Take the example of God, some believe in God, some reject God, some like me sit on the fence as agnostics. Those that believe in God differ on what God is: energy, gravity, a mind, with no mind, in creation, separate from creation. God is one of those ideas that can neither be disproved or proven with any certainty. Truth is relative to the beholder.
Nothing is certain.
Truth then to me is never one conclusion, but can be a diversity of conclusions. Red can be red but can also be black depending on the beholder, thus truth is relative. It is better to say I believe the truth to be, rather than say this is the truth. With the universe composed of visible and hidden variables, always changing and in feedback loops nothing can be claimed with any certainty.
Belief.
Since truth is relative it is better to say that I act and think according to a belief rather than a truth, the same for everyone. When the word belief is mentioned some people choke on it, they believe that the universe is deterministic, that there is only one truth, often the one they believe it to be. It is apparent neither Bee nor I have a monopoly on the truth of what the colour red is, we hold different beliefs of the colour red relative to ourselves.
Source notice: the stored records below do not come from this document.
(* ===== verification/SelectionFacts.v ===== *)
(** * What a customer's selection does to a runtime specification

    selectedRuntimeSpec and runtimeSpecForUpdate: only what the version declares
    editable changes, the result is valid, and the data volume never shrinks. *)
From S2P Require Import Prelude GoStrings Regex GoValue RuntimeSpec RuntimeSpecFacts ProductSpec.
From Stdlib Require Import QArith.
From stdpp Require Import list gmap.
Open Scope string_scope.
Open Scope Z_scope.
Open Scope list_scope.

(** An object as json.Unmarshal gives it: the specifications are read from the
    database. *)
Definition decoded (spec : obj) : Prop := json_value <$> spec = spec.
Lemma json_copy_decoded spec t : decoded spec → json_copy spec = Ok t → t = spec.
Proof. intros Hd. unfold json_copy. destruct (json_finite _); [|done]. intros [= <-]. exact Hd. Qed.

(** ** Frames *)
(** A stage that changes only [fields], and nothing unless the version makes
    [option] editable. *)
Definition stage (option : string) (fields : list string) (res res' : obj) : Prop :=
  (∀ k, k ∉ fields → res' !! k = res !! k) ∧ (editableRuntimeOption res option false = false → res' = res).
Lemma get_same (a b : obj) k : a !! k = b !! k → get a k = get b k.
Proof. unfold get. by intros ->. Qed.
Lemma editable_same (a b : obj) option dflt : a !! "editableOptions" = b !! "editableOptions" →
  editableRuntimeOption a option dflt = editableRuntimeOption b option dflt.
Proof. unfold editableRuntimeOption. by intros ->%get_same. Qed.
(* ===== verification/Graph.v ===== *)
(** * Reachability in a finite graph

    WITH RECURSIVE reachable(id) AS (SELECT start UNION SELECT target ... JOIN
    edges), executable: a list of edges, expanded as often as there are edges. *)
From S2P Require Import Prelude.
From stdpp Require Import list gmap relations.

Section graph.
Context `{Countable K}.
Implicit Types (es : list (K * K)) (X : gset K).

Definition edge es (a b : K) : Prop := (a, b) ∈ es.
Definition leaving es X : list (K * K) := List.filter (λ e, bool_decide (e.1 ∈ X)) es.
Definition expand es X : gset K := X ∪ list_to_set (leaving es X).*2.
Fixpoint expand_n (n : nat) es X : gset K :=
  match n with O => X | S n => expand_n n es (expand es X) end.
Definition reachable es (start : K) : gset K := expand_n (List.length es) es {[start]}.
Definition acyclic es : Prop := ∀ x, ¬ tc (edge es) x x.

Lemma elem_of_expand es X y : y ∈ expand es X ↔ y ∈ X ∨ ∃ x, x ∈ X ∧ edge es x y.
Proof.
  unfold expand, leaving, edge. rewrite elem_of_union, elem_of_list_to_set, list_elem_of_fmap. apply or_iff_compat_l. split.
  - intros ([a b] & -> & Hin%list_elem_of_In). apply List.filter_In in Hin as [Hin%list_elem_of_In Ha]. bool_hyps. eauto.
  - intros (x & Hx & He). exists (x, y). split; [done|]. apply list_elem_of_In, List.filter_In.
    split; [by apply list_elem_of_In|]. by apply bool_decide_eq_true_2.
Qed.
Lemma expand_subset es X : X ⊆ expand es X.
Proof. intros x Hx. apply elem_of_expand. by left. Qed.
Lemma expand_n_sound es n : ∀ X y, y ∈ expand_n n es X → ∃ x, x ∈ X ∧ rtc (edge es) x y.
Proof.
  induction n as [|n IH]; intros X y; cbn [expand_n]; [intros Hy; by exists y|].
  intros (x & [Hx|(z & Hz & He)]%elem_of_expand & Hr)%IH; [by exists x|]. exists z. split; [done|]. by apply (rtc_l _ _ x).
Qed.
Lemma expand_n_fix es X n : expand es X = X → expand_n n es X = X.
Proof. intros HX. induction n as [|n IH]; [done|]. cbn. by rewrite HX. Qed.
Lemma expand_n_comm es n : ∀ X, expand es (expand_n n es X) = expand_n n es (expand es X).
Proof. induction n as [|n IH]; intros X; [done|]. cbn. apply IH. Qed.
Lemma expand_n_subset es n : ∀ X, X ⊆ expand_n n es X.
Proof. induction n as [|n IH]; intros X; [done|]. cbn. etrans; [apply expand_subset|apply IH]. Qed.
(** Every round that is not the last adds a vertex. *)
Lemma expand_n_grows es n : ∀ X,
  expand es (expand_n n es X) = expand_n n es X ∨ (size X + n <= size (expand_n n es X))%nat.
Proof.
  induction n as [|n IH]; intros X; [right; cbn; lia|]. cbn [expand_n].
  destruct (decide (expand es X = X)) as [HX|HX].
  - left. rewrite HX, (expand_n_fix es X n HX). done.
  - destruct (IH (expand es X)) as [Hs|Hs]; [by left|right].
    assert (size X < size (expand es X))%nat; [|lia]. apply subset_size. split; [apply expand_subset|].
    intros Hsub. apply HX. apply set_eq. intros y. split; [apply Hsub|apply expand_subset].
Qed.
Lemma expand_n_bound es n : ∀ X, expand_n n es X ⊆ X ∪ list_to_set es.*2.
Proof.
  intros X y Hy. apply expand_n_sound in Hy as (x & Hx & Hr). apply rtc_inv_r in Hr as [->|(z & _ & He)]; [set_solver|].
  apply elem_of_union_r, elem_of_list_to_set, list_elem_of_fmap. by exists (z, y).
Qed.
Lemma size_add (x : K) X : (size ({[x]} ∪ X) <= 1 + size X)%nat.
Proof.
  rewrite size_union_alt, size_singleton. assert (size (X ∖ {[x]}) <= size X)%nat; [|lia]. apply subseteq_size. set_solver.
Qed.
Lemma size_targets es : (size (list_to_set es.*2 : gset K) <= List.length es)%nat.
Proof.
  induction es as [|[a b] es IH]; [done|]. cbn. pose proof (size_add b (list_to_set es.*2)). lia.
Qed.
Lemma reachable_closed es s : expand es (reachable es s) = reachable es s.
Proof.
  unfold reachable. destruct (expand_n_grows es (List.length es) {[s]}) as [Hs|Hs]; [done|].
  set (R := expand_n _ _ _) in *. rewrite size_singleton in Hs.
  assert (R = {[s]} ∪ list_to_set es.*2) as HR.
  { apply set_eq. intros y. split; [apply expand_n_bound|].
    assert (R ⊆ {[s]} ∪ list_to_set es.*2) as Hsub by apply expand_n_bound.
    assert (size ({[s]} ∪ list_to_set es.*2 : gset K) <= size R)%nat as Hle.
    { pose proof (size_add s (list_to_set es.*2)). pose proof (size_targets es). lia. }
    intros Hy. destruct (decide (y ∈ R)) as [|Hn]; [done|]. exfalso.
    assert (size R < size ({[s]} ∪ list_to_set es.*2 : gset K))%nat; [|lia]. apply subset_size. split; [done|]. set_solver. }
  apply set_eq. intros y. split; [|apply expand_subset]. intros [Hy|(x & _ & He)]%elem_of_expand; [done|].
  rewrite HR. apply elem_of_union_r, elem_of_list_to_set, list_elem_of_fmap. by exists (x, y).
Qed.
(** The closure is reachability. *)
Lemma reachable_spec es s x : x ∈ reachable es s ↔ rtc (edge es) s x.
Proof.
  split.
  - intros (y & Hy & Hr)%expand_n_sound. by apply elem_of_singleton in Hy as ->.
  - revert x. apply rtc_ind_r.
    + apply expand_n_subset. by apply elem_of_singleton.
    + intros x y _ He IH. rewrite <- reachable_closed. apply elem_of_expand. right. eauto.
Qed.

(** Edges from [p] to vertices that do not reach [p] close no cycle. *)
Section add.
Context (es : list (K * K)) (p : K) (ds : list K).
Definition added : list (K * K) := es ++ (pair p <$> ds).
Lemma edge_added a b : edge added a b ↔ edge es a b ∨ (a = p ∧ b ∈ ds).
Proof.
  unfold edge, added. rewrite elem_of_app, list_elem_of_fmap. apply or_iff_compat_l. split.
  - by intros (d & [= -> ->] & ?).
  - intros [-> ?]. by exists b.
Qed.
Lemma added_back a : rtc (edge added) a p → rtc (edge es) a p.
Proof.
  revert a. apply rtc_ind_l; [done|]. intros a b [He|[-> _]]%edge_added _ IH; [|done]. by apply (rtc_l _ _ b).
Qed.
Lemma added_path a b : tc (edge added) a b →
  tc (edge es) a b ∨ rtc (edge added) a p ∧ ∃ d, d ∈ ds ∧ rtc (edge added) d b.
Proof.
  induction 1 as [a b He|a c b He Hr IH]; apply edge_added in He as [He|[-> Hd]].
  - left. by apply tc_once.
  - right. split; [done|]. by exists b.
  - destruct IH as [IH|[IH Hd]]; [left; by apply (tc_l _ _ c)|right]. split; [|done].
    apply (rtc_l _ _ c); [|done]. apply edge_added. by left.
  - right. split; [done|]. exists c. split; [done|]. by apply tc_rtc.
Qed.
Lemma acyclic_added : acyclic es → (∀ d, d ∈ ds → p ∉ reachable es d) → acyclic added.
Proof.
  intros Hac Hds x Hx. apply added_path in Hx as [Hx|[Hxp (d & Hd & Hdx)]]; [by apply (Hac x)|].
  apply (Hds d Hd). apply reachable_spec, added_back. by trans x.
Qed.
End add.
Lemma acyclic_subset es es' : (∀ e, e ∈ es' → e ∈ es) → acyclic es → acyclic es'.
Proof. 
  intros Hsub Hac x Hx. apply (Hac x). revert Hx. generalize x at 1 3. intros y.
  induction 1 as [a b He|a b c He _ IH]; [by apply tc_once, Hsub|]. by apply (tc_l _ _ b); [apply Hsub|].
Qed.
End graph.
The hubristic need to monopolise belief.
I see no harm in a world holding a diversity of beliefs. So what if a Native American believes a tree has a spirit, a belief based on animism? Yet to the Christian missionary the Native American is a lost soul to be saved, and to the Atheist the Native American is one to be converted to the progress of modern science. The outsider has this need to force their own beliefs onto the Native American, resulting in widespread suicide, mental illness, drug abuse and alcoholism amongst the people whose belief systems they obliterated. The need of some to westernise Islam or Islam to convert the West sets the scene for a so-called clash of civilisations: violence, hate, fear and anger.
Black swans.
Even in my own empirical and inductive approach to truth, I know I can only draw a probability of truth. I may count 1000 white swans on a lake and conclude the world only has white swans, then one day a black swan appears. I have to be open to the possibility of black swans, which is a position of humility.
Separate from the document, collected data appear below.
(* ===== verification/Posting.v ===== *)
(** * Moving money in a transaction

    The two statements every writer of the ledger runs, an INSERT of the entry
    and an UPDATE of the wallet, as one step of a fault-free run: the lemma
    [wp_post] is the interface between the ledger and the handlers that move
    money, whatever table they work on besides. *)
From S2P Require Import Prelude GoStrings Domain Money Tx Table Ledger Schema Http Payments PaymentFacts.
From stdpp Require Import list.
Open Scope string_scope.
Open Scope Z_scope.
Open Scope list_scope.

Lemma update_wallets_ext p q new l :
  (∀ w, w ∈ wallets l → p w = q w) → update_wallets p new l = update_wallets q new l.
Proof.
  intros Hpq. unfold update_wallets.
  assert (List.filter p (wallets l) = List.filter q (wallets l)) as ->.
  { apply List.filter_ext_in. intros w Hw. apply Hpq. by apply list_elem_of_In. }
  destruct (forallb _ _); [|done]. do 2 f_equal. unfold update.
  apply list_fmap_ext. intros i w Hw. apply list_elem_of_lookup_2 in Hw. by rewrite (Hpq w Hw).
Qed.

Section wp_post.
Context {R A : Type} (d : db) (w : wallet) (ty ref : string) (amount after : Z) (meta : jsonb).
Context (p : wallet → bool) (new : wallet → Z).
Context (k : Z → tx db R A) (dl : list (db → bool)) (n : nat).
Context (Φ : out R A → txst db → Prop).
Hypothesis Hok : ledger_ok (ledger d).
Hypothesis Hw : w ∈ wallets (ledger d).
Hypothesis Hp : ∀ w', w' ∈ wallets (ledger d) → p w' = is_wallet (w_id w) w'.
Hypothesis Hnew : new w = w_balance w + amount.
Hypothesis Hafter : in64 (w_balance w + amount) = true → after = w_balance w + amount.
Hypothesis Hfail : ∀ e s, committed s = None → Φ (Throw e) s.

Lemma wp_post :
  (amount ≠ 0 → in64 (w_balance w + amount) = true →
   (∀ e, e ∈ entries (ledger d) → entry_key e ≠ (w_id w, ty, ref)) →
   wp (k (next_entry (ledger d))) Φ
     (live (upd_ledger (λ l, post l w ty ref amount meta) d) dl (S (S n)))) →
  wp (entryID ← stmt (on_ledger (insert_entry (w_id w) ty ref amount after meta));
      exec (on_ledger_ (update_wallets p new));; k entryID) Φ (live d dl n).
Proof.
  intros Hk. repeat tx_step. unfold on_ledger.
  destruct (insert_entry _ _ _ _ _ _ _) as [[id l1]|e] eqn:Ei.
  2: { assert (e ≠ NoRows) as Hne.
       { intros ->. unfold insert_entry in Ei. by repeat (case_match; try done). }
       destruct e; try done; by apply Hfail. }
  destruct (insert_entry_inv _ _ _ _ _ _ _ _ _ Ei) as (-> & Ha & Hty & Hfresh & Hl1).
  repeat tx_step. unfold on_ledger_. cbn [ledger upd_ledger].
  rewrite (update_wallets_ext p (is_wallet (w_id w))) by (by rewrite Hl1).
  destruct (insert_then_update (ledger d) w ty ref amount meta Hok Hw after new Ha Hty Hfresh Hnew Hafter)
    as (l2 & Hi & Hu).
  rewrite Hi in Ei. injection Ei as <-. rewrite Hu.
  destruct (in64 _) eqn:E64; [|by apply Hfail]. by apply Hk.
Qed.

(** The step of a handler that knows the entry to be new and in range. *)
Lemma wp_post_fresh :
  amount ≠ 0 → ty ∈ business_types → in64 (w_balance w + amount) = true →
  (∀ e, e ∈ entries (ledger d) → entry_key e ≠ (w_id w, ty, ref)) →
  wp (k (next_entry (ledger d))) Φ
    (live (upd_ledger (λ l, post l w ty ref amount meta) d) dl (S (S n))) →
  wp (entryID ← stmt (on_ledger (insert_entry (w_id w) ty ref amount after meta));
      exec (on_ledger_ (update_wallets p new));; k entryID) Φ (live d dl n).
Proof using Hok Hw Hp Hnew Hafter.
  intros Ha Hty H64 Hfresh Hk. repeat tx_step. unfold on_ledger.
  destruct (insert_then_update (ledger d) w ty ref amount meta Hok Hw after new Ha Hty Hfresh Hnew Hafter)
    as (l1 & Hi & Hu). rewrite Hi. repeat tx_step. unfold on_ledger_. cbn [ledger upd_ledger].
  destruct (insert_entry_inv _ _ _ _ _ _ _ _ _ Hi) as (_ & _ & _ & _ & Hl1).
  rewrite (update_wallets_ext p (is_wallet (w_id w))) by (by rewrite Hl1).
  by rewrite Hu, H64.
Qed.
End wp_post.
Lemma wp_unit {D R : Type} (m : tx D R unit) (Φ : out R unit → txst D → Prop) s :
  wp (m;; mret tt) Φ s → wp m Φ s.
Proof. unfold wp, mbind, tx_bind. by destruct (m no_faults s) as [[[]|e|r] s']. Qed.
Lemma wp_assoc {D R A B : Type} (m : tx D R A) (k : A → tx D R unit) (h : tx D R B) Φ s :
  wp (a ← m; (k a;; h)) Φ s → wp ((a ← m; k a);; h) Φ s.
Proof. unfold wp, mbind, tx_bind. by destruct (m no_faults s) as [[a|e|r] s']. Qed.
(** The kinds of entry. *)
Ltac kind := repeat first [apply list_elem_of_here | apply list_elem_of_further].
(** The wallet a statement selects by its identifier and a column. *)
Lemma same_wallet d w (q : wallet → bool) w' :
  ledger_ok (ledger d) → w ∈ wallets (ledger d) → w' ∈ wallets (ledger d) → q w = true →
  is_wallet (w_id w) w' && q w' = is_wallet (w_id w) w'.
Proof.
  intros Hok Hw Hw' Hq. destruct (is_wallet (w_id w) w') eqn:E; [|done].
  apply is_wallet_spec in E. by rewrite (wallet_by_id _ _ Hok Hw w' Hw' E).
Qed.

(** ** The frame of the other tables *)
Lemma payments_ok_frame d d' :
  ledger d' = ledger d → payments d' = payments d → payments_ok d → payments_ok d'.
Proof.
  intros Hl Hp [H1 H2 H3 H4 H5 H6 H7]. constructor; rewrite ?Hl, ?Hp; try done.
  intros o Ho. destruct (H4 o Ho) as [Ha Hb Hc Hd]. constructor; [done|..].
  - intros w Hw How. unfold booked. rewrite Hl in *. by apply Hb.
  - by rewrite Hl.
  - unfold refund_order_aligned in *. by rewrite Hp.
Qed.
Lemma payments_wallet d w : payments_ok d → w ∈ wallets (ledger d) → 0 <= w_balance w <= int64_max.
Proof.
  intros Hok Hw. pose proof (po_solvent _ Hok) as H. unfold solvent in H. rewrite Forall_forall in H.
  pose proof (lo_range _ (po_ledger _ Hok)) as H'. rewrite Forall_forall in H'.
  specialize (H w Hw). destruct (H' w Hw). lia.
Qed.
(** A posting of any other kind than the payments'. *)
Lemma post_payments_ok d w ty ref amount meta :
  payments_ok d → w ∈ wallets (ledger d) → amount ≠ 0 → in64 (w_balance w + amount) = true →
  0 <= w_balance w + amount → (∀ e, e ∈ entries (ledger d) → entry_key e ≠ (w_id w, ty, ref)) →
  ty ≠ "topup" → ty ≠ "refund" →
  payments_ok (upd_ledger (λ l, post l w ty ref amount meta) d).
Proof. intros. by apply (payments_ok_post d w ty ref amount meta). Qed.

(** ** Runs whose failures leave the database alone *)
Section tolerant.
Context {R A : Type} (dl : list (db → bool)) (n : nat) (d : db).
Implicit Types Φ : out R A → txst db → Prop.
Definition tolerates {B} (Φ : out R B → txst db → Prop) : Prop := ∀ e s, committed s = None → Φ (Throw e) s.

Lemma wp_stmt_ok (g : db → result sqlerr (A * db)) Φ :
  tolerates Φ → (∀ a d', g d = Ok (a, d') → Φ (Val a) (live d' dl (S n))) → wp (stmt g) Φ (live d dl n).
Proof.
  intros HΦ Hg. apply wp_stmt. destruct (g d) as [[a d']|[]]; [by apply Hg|by apply HΦ..].
Qed.
Lemma wp_query_ok (q : db → result sqlerr A) Φ :
  tolerates Φ → (∀ a, q d = Ok a → Φ (Val a) (live d dl (S n))) → wp (query q) Φ (live d dl n).
Proof. intros HΦ Hq. apply wp_query. destruct (q d) as [a|[]]; [by apply Hq|by apply HΦ..]. Qed.
Lemma wp_exec_ok (g : db → result sqlerr db) (Φ : out R unit → txst db → Prop) :
  tolerates Φ → (∀ d', g d = Ok d' → Φ (Val tt) (live d' dl (S n))) → wp (exec g) Φ (live d dl n).
Proof. intros HΦ Hg. apply wp_exec. destruct (g d) as [d'|[]]; [by apply Hg|by apply HΦ..]. Qed.
(** A row that may be absent. *)
Lemma wp_optional_ok (q : db → result sqlerr A) (Φ : out R (option A) → txst db → Prop) :
  tolerates Φ → (∀ a, q d = Ok a → Φ (Val (Some a)) (live d dl (S n))) →
  (q d = Err NoRows → Φ (Val None) (live d dl (S n))) →
  wp (optional (query q)) Φ (live d dl n).
Proof.
  intros HΦ Hq Hn. do 3 tx_step. destruct (q d) as [a|[]]; [by apply Hq|by apply Hn|by apply HΦ..].
Qed.
(** A row without which the program ends. *)
Lemma wp_query_or_exit (q : db → result sqlerr A) r Φ :
  tolerates Φ → (∀ a, q d = Ok a → Φ (Val a) (live d dl (S n))) → (q d = Err NoRows → Φ (Exit r) (live d dl (S n))) →
  wp (on_no_rows (query q) (exit r)) Φ (live d dl n).
Proof.
  intros HΦ Hq Hn. do 2 tx_step. destruct (q d) as [a|[]]; [by apply Hq|by apply Hn|by apply HΦ..].
Qed.
End tolerant.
Hubris hates diversity of belief.
The individual or group who claims their truth is the only truth is gripped in hubris. Truth is relative, there can be many truths. Hubris follows through to control, the individual or group needs and acts to force their belief upon other people who have a different belief of a truth relative to them. Those inflicted with hubris hate diversity, they only want one truth, that of their own. The horrors of Nazi Germany, or the Crusades or of Vietnam were because a group of people wanted a world based on their own beliefs with all other beliefs eliminated.
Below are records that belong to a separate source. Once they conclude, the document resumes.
(* ===== verification/AccountFacts.v ===== *)
(** * Correctness of the account handlers

    Functional behaviour of adjustments, check-ins, invitations and credit
    grants, and that each of them keeps the books of [PaymentFacts]. *)
From S2P Require Import Prelude GoStrings GoTime Domain Money Tx Table Ledger Schema Http.
From S2P Require Import Payments PaymentFacts Posting Accounts.
From stdpp Require Import list.
Open Scope string_scope.
Open Scope Z_scope.
Open Scope list_scope.

(** A sum that does not wrap below zero did not overflow. *)
Lemma wrap64_add_nonneg a b :
  0 <= a <= int64_max → is_int64 b → 0 <= wrap64 (a + b) → in64 (a + b) = true ∧ 0 <= a + b.
Proof.
  intros Ha Hb Hw. unfold is_int64, int64_min, int64_max in *.
  destruct (decide (a + b < 0)) as [Hn|Hn].
  - rewrite wrap64_id in Hw by (unfold is_int64, int64_min, int64_max; lia). lia.
  - destruct (decide (a + b <= 2 ^ 63 - 1)) as [Hm|Hm].
    + split; [|lia]. apply in64_spec. unfold is_int64, int64_min, int64_max. lia.
    + exfalso. unfold wrap64 in Hw. rewrite <- (Z.mod_add _ (-1)), Z.mod_small in Hw; lia.
Qed.

(** ** Adjustments *)
Section adjust.
Context `{UuidSyntax} (rq : request) (userID : string).

Definition adjust_log (amount : Z) (ref : string) (entryID : Z) : audit_row :=
  {| au_actor := Some (principal rq); au_subject := Some userID;
     au_action := "wallet.adjustment"; au_rtype := "wallet"; au_rid := userID;
     au_request := request_id rq;
     au_meta := [("amount_cents", JInt amount); ("business_ref", JStr ref); ("entry_id", JInt entryID)] |}.
Definition adjusted (amount : Z) (ref note : string) (w : wallet) (d : db) : db :=
  upd_audit_logs (λ t, t ++ [adjust_log amount ref (next_entry (ledger d))])
    (upd_ledger (λ l, post l w "adjustment" ref amount
       [("note", JStr note); ("actor_user_id", JStr (principal rq))]) d).
Definition adjust_spec (amount : Z) (ref note : string) (d : db) : response * db :=
  match select_wallet_of userID d with
  | Err NoRows => (RError 404 "user_not_found", d)
  | Err _ => (internal_error, d)
  | Ok w =>
      if wrap64 (w_balance w + amount) <? 0 then (RError 409 "insufficient_balance", d)
      else match select_entry (w_id w) "adjustment" ref (ledger d) with
      | Ok e =>
          (if e_amount e =? amount
           then RJson 200 [("entryId", JInt (e_id e)); ("balanceCents", JInt (w_balance w));
                           ("version", JInt (w_version w)); ("idempotent", JBool true)]
           else RError 409 "idempotency_conflict", d)
      | Err _ =>
          (RJson 200 [("entryId", JInt (next_entry (ledger d))); ("balanceCents", JInt (w_balance w + amount));
                      ("version", JInt (wrap64 (w_version w + 1)))], adjusted amount ref note w d)
      end
  end.
Definition adjust_request (q : adjustment) : Prop :=
  is_int64 (adj_AmountCents q) ∧ adj_AmountCents q ≠ 0 ∧ trim_space (adj_BusinessRef q) ≠ "" ∧
  slen (trim_space (adj_BusinessRef q)) <= 128.

Lemma select_wallet_of_inv d w :
  select_wallet_of userID d = Ok w → w ∈ wallets (ledger d) ∧ w_user w = userID.
Proof. unfold select_wallet_of. destruct (valid_uuid userID); [apply select_wallet_inv|done]. Qed.
Lemma fresh_entry wid ty ref l e0 :
  select_entry wid ty ref l = Err e0 → ∀ e, e ∈ entries l → entry_key e ≠ (wid, ty, ref).
Proof.
  intros [_ Hno]%select_err e He Hk. apply same_key_spec in Hk. by rewrite Hno in Hk.
Qed.
Lemma insert_entry_fresh l w ty ref amount after meta e0 :
  w ∈ wallets l → ty ∈ business_types → amount ≠ 0 → select_entry (w_id w) ty ref l = Err e0 →
  ∃ l1, insert_entry (w_id w) ty ref amount after meta l = Ok (next_entry l, l1).
Proof.
  intros Hw Hty Ha Hs. eexists. apply insert_entry_ok; try done. by eapply fresh_entry.
Qed.

Lemma adjust_run q d :
  payments_ok d → adjust_request q →
  run internalError (adjustWallet rq userID (Some q)) no_faults d =
    adjust_spec (adj_AmountCents q) (trim_space (adj_BusinessRef q)) (trim_space (adj_Note q)) d.
Proof.
  intros Hok (H64 & Ha & Href & Hlen). apply (run_wp internalError _ d (λ x, x = _)).
  unfold adjustWallet, adjust_spec. cbv zeta. 
  tx_pass. { rewrite (proj2 (Z.eqb_neq _ _) Ha), bool_decide_eq_false_2 by done. cbn. by apply Z.ltb_ge. }
  repeat tx_step. destruct (select_wallet_of userID d) as [w|[]] eqn:Ew; try done.
  apply select_wallet_of_inv in Ew as [Hw Hu].
  destruct (wrap64 (w_balance w + adj_AmountCents q) <? 0) eqn:Eb; [by repeat tx_step|].
  tx_pass; [done|]. bool_hyps.
  destruct (wrap64_add_nonneg _ _ (payments_wallet d w Hok Hw) H64 Eb) as [Hin Hpos].
  repeat tx_step. destruct (select_entry _ _ _ _) as [e|e0] eqn:Ee.
  { destruct (e_amount e =? adj_AmountCents q) eqn:Eq; repeat tx_step; first [by bool_hyps|done]. }
  pose proof (fresh_entry _ _ _ _ _ Ee) as Hfresh. apply select_err in Ee as [-> _]. do 2 tx_step.
  destruct (insert_then_update (ledger d) w "adjustment" (trim_space (adj_BusinessRef q)) (adj_AmountCents q)
    [("note", JStr (trim_space (adj_Note q))); ("actor_user_id", JStr (principal rq))] (po_ledger _ Hok) Hw
    (wrap64 (w_balance w + adj_AmountCents q)) (λ _, wrap64 (w_balance w + adj_AmountCents q)) Ha)
    as (l1 & Hi & Hup); [right; right; right; right; right; left|done|by rewrite wrap64_in64|
                        apply wrap64_in64|].
  repeat tx_step. unfold on_ledger. rewrite Hi. repeat tx_step. unfold on_ledger_.
  cbn [ledger upd_ledger].
  destruct (insert_entry_inv _ _ _ _ _ _ _ _ _ Hi) as (_ & _ & _ & _ & Hl1).
  rewrite (update_wallets_ext _ (is_wallet (w_id w))), Hup, Hin.
  2: { rewrite Hl1. cbn [wallets]. intros w' Hw'. destruct (is_wallet (w_id w) w') eqn:Eid; [|done].
       apply is_wallet_spec in Eid. rewrite (wallet_by_id _ _ (po_ledger _ Hok) Hw w' Hw' Eid). apply Z.eqb_refl. }
  repeat tx_step. unfold audit. repeat tx_step. unfold finish. cbn. by rewrite wrap64_in64.
Qed.

(** What a request for an adjustment computes, whatever it holds. *)
Definition adjust_request_spec (q : option adjustment) (d : db) : response * db :=
  match q with
  | None => (RError 400 "invalid_request", d)
  | Some q =>
      let ref := trim_space (adj_BusinessRef q) in
      if bool_decide (adj_AmountCents q = 0 ∨ ref = "" ∨ 128 < slen ref) then (RError 400 "validation_failed", d)
      else adjust_spec (adj_AmountCents q) ref (trim_space (adj_Note q)) d
  end.

(** C19: an adjustment by an administrator, without faults, whatever the request
    holds (the amount is a 64-bit integer): a body that cannot be read, an amount
    of zero and a business reference that is empty or longer than 128 bytes are
    refused, as are unknown accounts and amounts that would overdraw (or
    overflow) the wallet; a business reference that was used is answered with
    the first entry when the amount is the same and refused otherwise; else the
    amount is booked once, with one entry and an audit record. *)
Theorem adjustWallet_run q d :
  payments_ok d → (∀ a, q = Some a → is_int64 (adj_AmountCents a)) →
  run internalError (adjustWallet rq userID q) no_faults d = adjust_request_spec q d.
Proof.
  intros Hok H64. unfold adjust_request_spec. destruct q as [q|]; [|done]. specialize (H64 q eq_refl). cbv zeta.
  case_bool_decide as Hv; [|apply adjust_run; [done|]; unfold adjust_request; split_and!; [done|naive_solver lia..]].
  apply (run_wp internalError _ d (λ x, x = _)). unfold adjustWallet. cbv zeta. tx_step. apply wp_guard; [done|].
  intros Hg. exfalso. bool_hyps. naive_solver lia.
Qed.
Grounding belief like roots of a tree.
A belief should be grounded like a tree has roots that anchors it into the ground, otherwise it moves into fantasy. To ground a belief it is to be tested by asking questions, by looking for observable, experiential or demonstrable evidence of its existence. A belief untested but accepted without question is ignorance, it is opinion.
Follow the common.
When Heraclitus suggests “follow the common”, he means to deal with things based upon their nature: it is common for all ducks to love water; it is common for all energy to flow; it is common for all things to evolve or change through strife. Heraclitus suggests people go beyond appearances and behaviour to the underlying nature of the universe, and in this one grounds belief in the common of reality rather than in the ignorance of opinion.